I'm learning C Programming through "Learn C the Hard Way." I have am currently on Exercise 1, which can be found here: http://c.learncodethehardway.org/book/ex1.html
I understand the concept being covered, but don't understand the compiling process. While using the "make" command in the command line, why does this work:
$ make ex1
$ make ex1.c
make: nothing to be done for 'ex1.c'
Both work; they just do different tasks.
make ex1.c says "using the rules in the makefile plus built-in knowledge, ensure that the file
ex1.c is up to date".
make program finds
ex1.c and has no rules to build it from something else (no RCS or SCCS source code, for example), so it report 'Nothing to be done'.

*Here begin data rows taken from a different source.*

(** * Grafana Agent charm: reconciliation core

    A shallow embedding of [src/grafana_agent.py] (the class
    [GrafanaAgentCharm]) and of the host hooks of [src/machine_charm.py],
    with the properties of its configuration synthesis, rule
    synchronisation and reconciliation pass. *)

From stdpp Require Import gmap strings list fin_maps.
From Stdlib Require Import Ascii QArith.

Set Warnings "-register-all".
Local Open Scope string_scope.
Local Open Scope Z_scope.
Local Open Scope list_scope.

(** ** Python values

    [pyval] is a plain value as [yaml.safe_load] produces and [yaml.dump]
    consumes. A [dict] is a finite map: equality of two [VDict] does not
    see the order in which the keys were inserted, which is what Python's
    [==] on dictionaries computes. *)

Inductive pyval :=
  | VNone
  | VBool (b : bool)
  | VInt (z : Z)
  | VStr (s : string)
  | VList (l : list pyval)
  | VDict (m : gmap string pyval).

Fixpoint pyval_eq_dec (x y : pyval) : Decision (x = y).
Proof.
  refine
    (match x, y with
     | VNone, VNone => left _
     | VBool a, VBool b => cast_if (decide (a = b))
     | VInt a, VInt b => cast_if (decide (a = b))
     | VStr a, VStr b => cast_if (decide (a = b))
     | VList a, VList b =>
         cast_if (@decide (a = b) (@list_eq_dec pyval pyval_eq_dec a b))
     | VDict a, VDict b =>
         cast_if (@decide (a = b) (@gmap_eq_dec string _ _ pyval pyval_eq_dec a b))
     | _, _ => right _
     end); congruence.
Defined.

#[global] Instance pyval_eq : EqDecision pyval := pyval_eq_dec.

(** Identity of a mutable record on the Python heap. *)
Definition loc := nat.

(** The records a provider hands out (one [dict] per endpoint) live on the
    heap and are mutated in place. *)
Abbreviation heap_t := (gmap loc (gmap string pyval)).

(** [pyobj] is an object graph under construction: plain values, lists and
    dictionaries built by the charm, and references to heap records that
    are shared with the providers. *)
Inductive pyobj :=
  | OVal (v : pyval)
  | ORef (l : loc)
  | OList (l : list pyobj)
  | ODict (m : gmap string pyobj).

(** The record a reference designates. *)
Definition deref (h : heap_t) (l : loc) : pyval :=
  match h !! l with Some r => VDict r | None => VNone end.

(** The value an object graph has when it is compared or serialised: every
    reference is read from the heap at that moment. *)
Fixpoint snapshot (h : heap_t) (o : pyobj) : pyval :=
  match o with
  | OVal v => v
  | ORef l => deref h l
  | OList l => VList (snapshot h <$> l)
  | ODict m => VDict (snapshot h <$> m)
  end.

(** ** Exceptions and unit status *)

Inductive exn_class :=
  | FileNotFoundError
  | FileExistsError
  | NotADirectoryError
  | IsADirectoryError
  | KeyError
  | PathError
  | APIError
  | YAMLError
  | GrafanaAgentReloadError
  | OtherException.

#[global] Instance exn_class_eq : EqDecision exn_class.
Proof. solve_decision. Defined.

(** An exception: its class and [str(e)]. *)
Record exn := Exn { exn_cls : exn_class; exn_str : string }.

#[global] Instance exn_eq : EqDecision exn.
Proof. solve_decision. Defined.

Inductive result (A : Type) :=
  | Ok (a : A)
  | Raise (e : exn).
Arguments Ok {A} a.
Arguments Raise {A} e.

#[global] Instance result_eq {A} `{EqDecision A} : EqDecision (result A).
Proof. solve_decision. Defined.

Inductive status :=
  | ActiveStatus
  | BlockedStatus (message : string)
  | MaintenanceStatus (message : string)
  | WaitingStatus (message : string)
  | UnknownStatus.

#[global] Instance status_eq : EqDecision status.
Proof. solve_decision. Defined.

(** ** The charm-local file system

    [shutil.rmtree], [shutil.copytree] and [Path.write_text] act on
    directories of the charm. A directory is a finite map from entry names
    to nodes; the store maps the path of each top-level directory to its
    tree. Entry names are atomic: the model does not interpret a path
    separator inside a name. *)

Inductive node :=
  | File (text : string)
  | Dir (entries : gmap string node).

Abbreviation fs_t := (gmap string node).

(** ** Calls observed during a pass *)

Inductive call :=
  | CallGenerateConfig
  | CallReadFile (path : string)
  | CallWriteFile (path text : string)
  | CallRestart
  | CallReloadFunc
  | CallPost (url : string).

#[global] Instance call_eq : EqDecision call.
Proof. solve_decision. Defined.

(** ** Constants of [grafana_agent.py] *)

Definition CONFIG_PATH : string := "/etc/grafana-agent.yaml".
Definition REMOTE_WRITE_RELATION_NAME : string := "send-remote-write".
Definition _promtail_positions : string := "/run/promtail-positions.yaml".
Definition _http_listen_port : Z := 3500.
Definition _grpc_listen_port : Z := 3600.

Record RulesMapping := { src : string; dest : string }.

(** ** What the charm reads from the model and from its providers *)

Record relation := { relation_id : nat; units : list string }.

Record charm := {
  model_name : string;
  model_uuid : string;
  app_name : string;
  unit_name : string;
  meta_name : string;
  (** [self.model.config] *)
  model_config : gmap string pyval;
  (** [self.model.relations]: declared relation names and their relations *)
  relations : gmap string (list relation);
  (** [self._remote_write.endpoints]: the records of the metrics provider *)
  remote_write_endpoints : list loc;
  (** [self._loki_consumer.loki_endpoints]: the records of the logs provider *)
  loki_endpoints : list loc;
  (** the hooks a subclass overrides *)
  metrics_jobs : pyval;
  _additional_integrations : gmap string pyval;
  _additional_log_configs : list pyval;
}.

(** ** Interfaces outside [grafana_agent.py] *)

(** [yaml.safe_load] and [yaml.dump]. *)
Class Yaml := {
  yaml_safe_load : string → result pyval;
  yaml_dump : pyval → string;
}.

(** The abstract methods of [GrafanaAgentCharm] that reach the host where
    the agent runs; [W] is the state of that host. *)
Class AgentHost (W : Type) := {
  is_ready : charm → W → bool;
  read_file : string → W → result string;
  write_file : string → string → W → result unit * W;
  restart : W → result unit * W;
}.

(** [requests.Session.post] through an [HTTPAdapter] mounted with a
    [Retry] policy. *)
Record Retry := {
  total : Z;
  backoff_factor : Q;
  status_forcelist : list Z;
}.

Class Http (W : Type) := {
  session_post : Retry → string → W → result unit * W;
}.

(** ** State of the charm process and its monad *)

Section Core.
Context {W : Type}.

Record state := State {
  world : W;
  heap : heap_t;
  fs : fs_t;
  unit_status : status;
  calls : list call;
}.

Definition set_world (w : W) (s : state) : state :=
  State w (heap s) (fs s) (unit_status s) (calls s).
Definition set_heap (h : heap_t) (s : state) : state :=
  State (world s) h (fs s) (unit_status s) (calls s).
Definition set_fs (f : fs_t) (s : state) : state :=
  State (world s) (heap s) f (unit_status s) (calls s).
Definition set_status (st : status) (s : state) : state :=
  State (world s) (heap s) (fs s) st (calls s).
Definition log_call (c : call) (s : state) : state :=
  State (world s) (heap s) (fs s) (unit_status s) (calls s ++ [c]).

(** A computation either returns or raises, and leaves a state. *)
Definition M (A : Type) : Type := state → result A * state.

Definition ret {A} (a : A) : M A := λ s, (Ok a, s).
Definition raise {A} (e : exn) : M A := λ s, (Raise e, s).
Definition bind {A B} (m : M A) (k : A → M B) : M B :=
  λ s, match m s with
       | (Ok a, s') => k a s'
       | (Raise e, s') => (Raise e, s')
       end.
(** [try: m except <classes>: handler] *)
Definition try_except {A} (m : M A) (catches : exn → bool) (handler : exn → M A) : M A :=
  λ s, match m s with
       | (Ok a, s') => (Ok a, s')
       | (Raise e, s') => if catches e then handler e s' else (Raise e, s')
       end.
Definition modify (f : state → state) : M unit := λ s, (Ok tt, f s).
Definition gets {A} (f : state → A) : M A := λ s, (Ok (f s), s).
Definition lift_result {A} (r : result A) : M A := λ s, (r, s).

End Core.

Arguments state W : clear implicits.
Arguments M W A : clear implicits.

Declare Scope charm_scope.
Delimit Scope charm_scope with charm.
Notation "'let!' x ':=' m 'in' k" := (bind m (λ x, k))
  (at level 10, x pattern, m at level 100, k at level 200) : charm_scope.
Notation "m ;;; k" := (bind m (λ _, k))
  (at level 100, right associativity) : charm_scope.
Local Open Scope charm_scope.

(** Truth value of a Python list. *)
Definition truthy {A} (l : list A) : bool :=
  match l with [] => false | _ :: _ => true end.

(** ** Config synthesis *)

Section Synthesis.
Context {W : Type}.
Variable self : charm.

(** [self.model.config.get("tls_insecure_skip_verify")] *)
Definition tls_insecure_skip_verify : pyval :=
  default VNone (model_config self !! "tls_insecure_skip_verify").

(** [endpoint["tls_config"] = {"insecure_skip_verify": ...}] on one record. *)
Definition set_tls_config (record : gmap string pyval) : gmap string pyval :=
  <["tls_config" := VDict {["insecure_skip_verify" := tls_insecure_skip_verify]}]> record.

Definition enrich_heap (endpoints : list loc) (h : heap_t) : heap_t :=
  foldl (λ h l, alter set_tls_config l h) h endpoints.

Definition _enrich_endpoints : M W (list loc * list loc) :=
  let prometheus_endpoints := remote_write_endpoints self in
  let loki_endpoints := loki_endpoints self in
  modify (λ s, set_heap (enrich_heap (prometheus_endpoints ++ loki_endpoints) (heap s)) s) ;;;
  ret (prometheus_endpoints, loki_endpoints).

Definition _instance_topology : list (string * string) :=
  [("juju_model", model_name self);
   ("juju_model_uuid", model_uuid self);
   ("juju_application", app_name self);
   ("juju_unit", unit_name self)].

Definition _instance_name : string :=
  String.concat "_" (snd <$> _instance_topology).

Definition relabel_default (target replacement : string) : pyval :=
  VDict {[ "target_label" := VStr target;
           "regex" := VStr "(.*)";
           "replacement" := VStr replacement ]}.

Definition relabel_address (target replacement : string) : pyval :=
  VDict {[ "source_labels" := VList [VStr "__address__"];
           "target_label" := VStr target;
           "replacement" := VStr replacement ]}.

Definition agent_integration : pyval :=
  let job_name :=
    "juju_" +:+ model_name self +:+ "_" +:+ model_uuid self +:+ "_"
      +:+ app_name self +:+ "_self-monitoring" in
  VDict {[ "enabled" := VBool true;
           "relabel_configs" :=
             VList [ relabel_default "job" job_name;
                     relabel_default "instance" _instance_name;
                     relabel_address "juju_charm" (meta_name self);
                     relabel_address "juju_model" (model_name self);
                     relabel_address "juju_model_uuid" (model_uuid self);
                     relabel_address "juju_application" (app_name self);
                     relabel_address "juju_unit" (unit_name self) ] ]}.

(** The entries the dictionary display of [_integrations_config] writes
    itself, before [**self._additional_integrations] is merged in. *)
Definition integrations_own (prometheus_endpoints : list loc) : gmap string pyobj :=
  {[ "agent" := OVal agent_integration;
     "prometheus_remote_write" := OList (ORef <$> prometheus_endpoints) ]}.

(** The dictionary [conf] of [_integrations_config]: later keys win, so an
    entry of [_additional_integrations] replaces an own entry of the same
    name. *)
Definition integrations_conf (prometheus_endpoints : list loc) : pyobj :=
  ODict ((OVal <$> _additional_integrations self)
           ∪ integrations_own prometheus_endpoints).

Definition _integrations_config : M W pyobj :=
  let! (prometheus_endpoints, _) := _enrich_endpoints in
  ret (integrations_conf prometheus_endpoints).

Definition push_api_server (loki_endpoints : list loc) : pyobj :=
  ODict {[ "name" := OVal (VStr "push_api_server");
           "clients" := OList (ORef <$> loki_endpoints);
           "positions" := OVal (VDict {[ "filename" := VStr _promtail_positions ]});
           "scrape_configs" :=
             OVal (VList [ VDict {[ "job_name" := VStr "loki";
                                    "loki_push_api" :=
                                      VDict {[ "server" :=
                                        VDict {[ "http_listen_port" := VInt _http_listen_port;
                                                 "grpc_listen_port" := VInt _grpc_listen_port ]} ]} ]} ]) ]}.

(** The list [configs] of [_loki_config] and the dictionary it returns. *)
Definition loki_configs (loki : list loc) : list pyobj :=
  let configs := [] in
  let configs :=
    if truthy (loki_endpoints self)
    then configs ++ [push_api_server loki]
    else configs in
  configs ++ (OVal <$> _additional_log_configs self).

Definition loki_conf (loki : list loc) : pyobj :=
  let configs := loki_configs loki in
  if truthy configs then ODict {[ "configs" := OList configs ]} else ODict ∅.

Definition _loki_config : M W pyobj :=
  let! (_, loki) := _enrich_endpoints in
  ret (loki_conf loki).

(** The dictionary [config] of [_generate_config]. *)
Definition config_document (integrations : pyobj) (scrape_configs : pyval)
    (prometheus_endpoints : list loc) (logs : pyobj) : pyobj :=
  ODict {[ "server" := OVal (VDict {[ "log_level" := VStr "info" ]});
           "integrations" := integrations;
           "metrics" :=
             ODict {[ "wal_directory" := OVal (VStr "/tmp/agent/data");
                      "configs" :=
                        OList [ ODict {[ "name" := OVal (VStr "agent_scraper");
                                         "scrape_configs" := OVal scrape_configs;
                                         "remote_write" :=
                                           OList (ORef <$> prometheus_endpoints) ]} ] ]};
           "logs" := logs ]}.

make ex1 says "using the rules in the makefile plus built-in knowledge, ensure that the file
ex1 is up to date".
make program finds that it knows a way to create an executable
ex1 from the source file
ex1.c, so it ensures that the source file
ex1.c is up to date (it exists, so it is up to date), and then makes sure the
ex1 is up to date too (which means 'file
ex1 was modified more recently than
ex1.c). If you've edited
ex1.c since you last ran
make, it will do the compilation to make
ex1 newer than
ex1.c. If the compilation fails, the file
ex1 won't exist, so you'll get another recompilation next time too. And once it is up to date, then
make won't rebuild
ex1 again until you modify the source again.
This is the way
make is designed to work.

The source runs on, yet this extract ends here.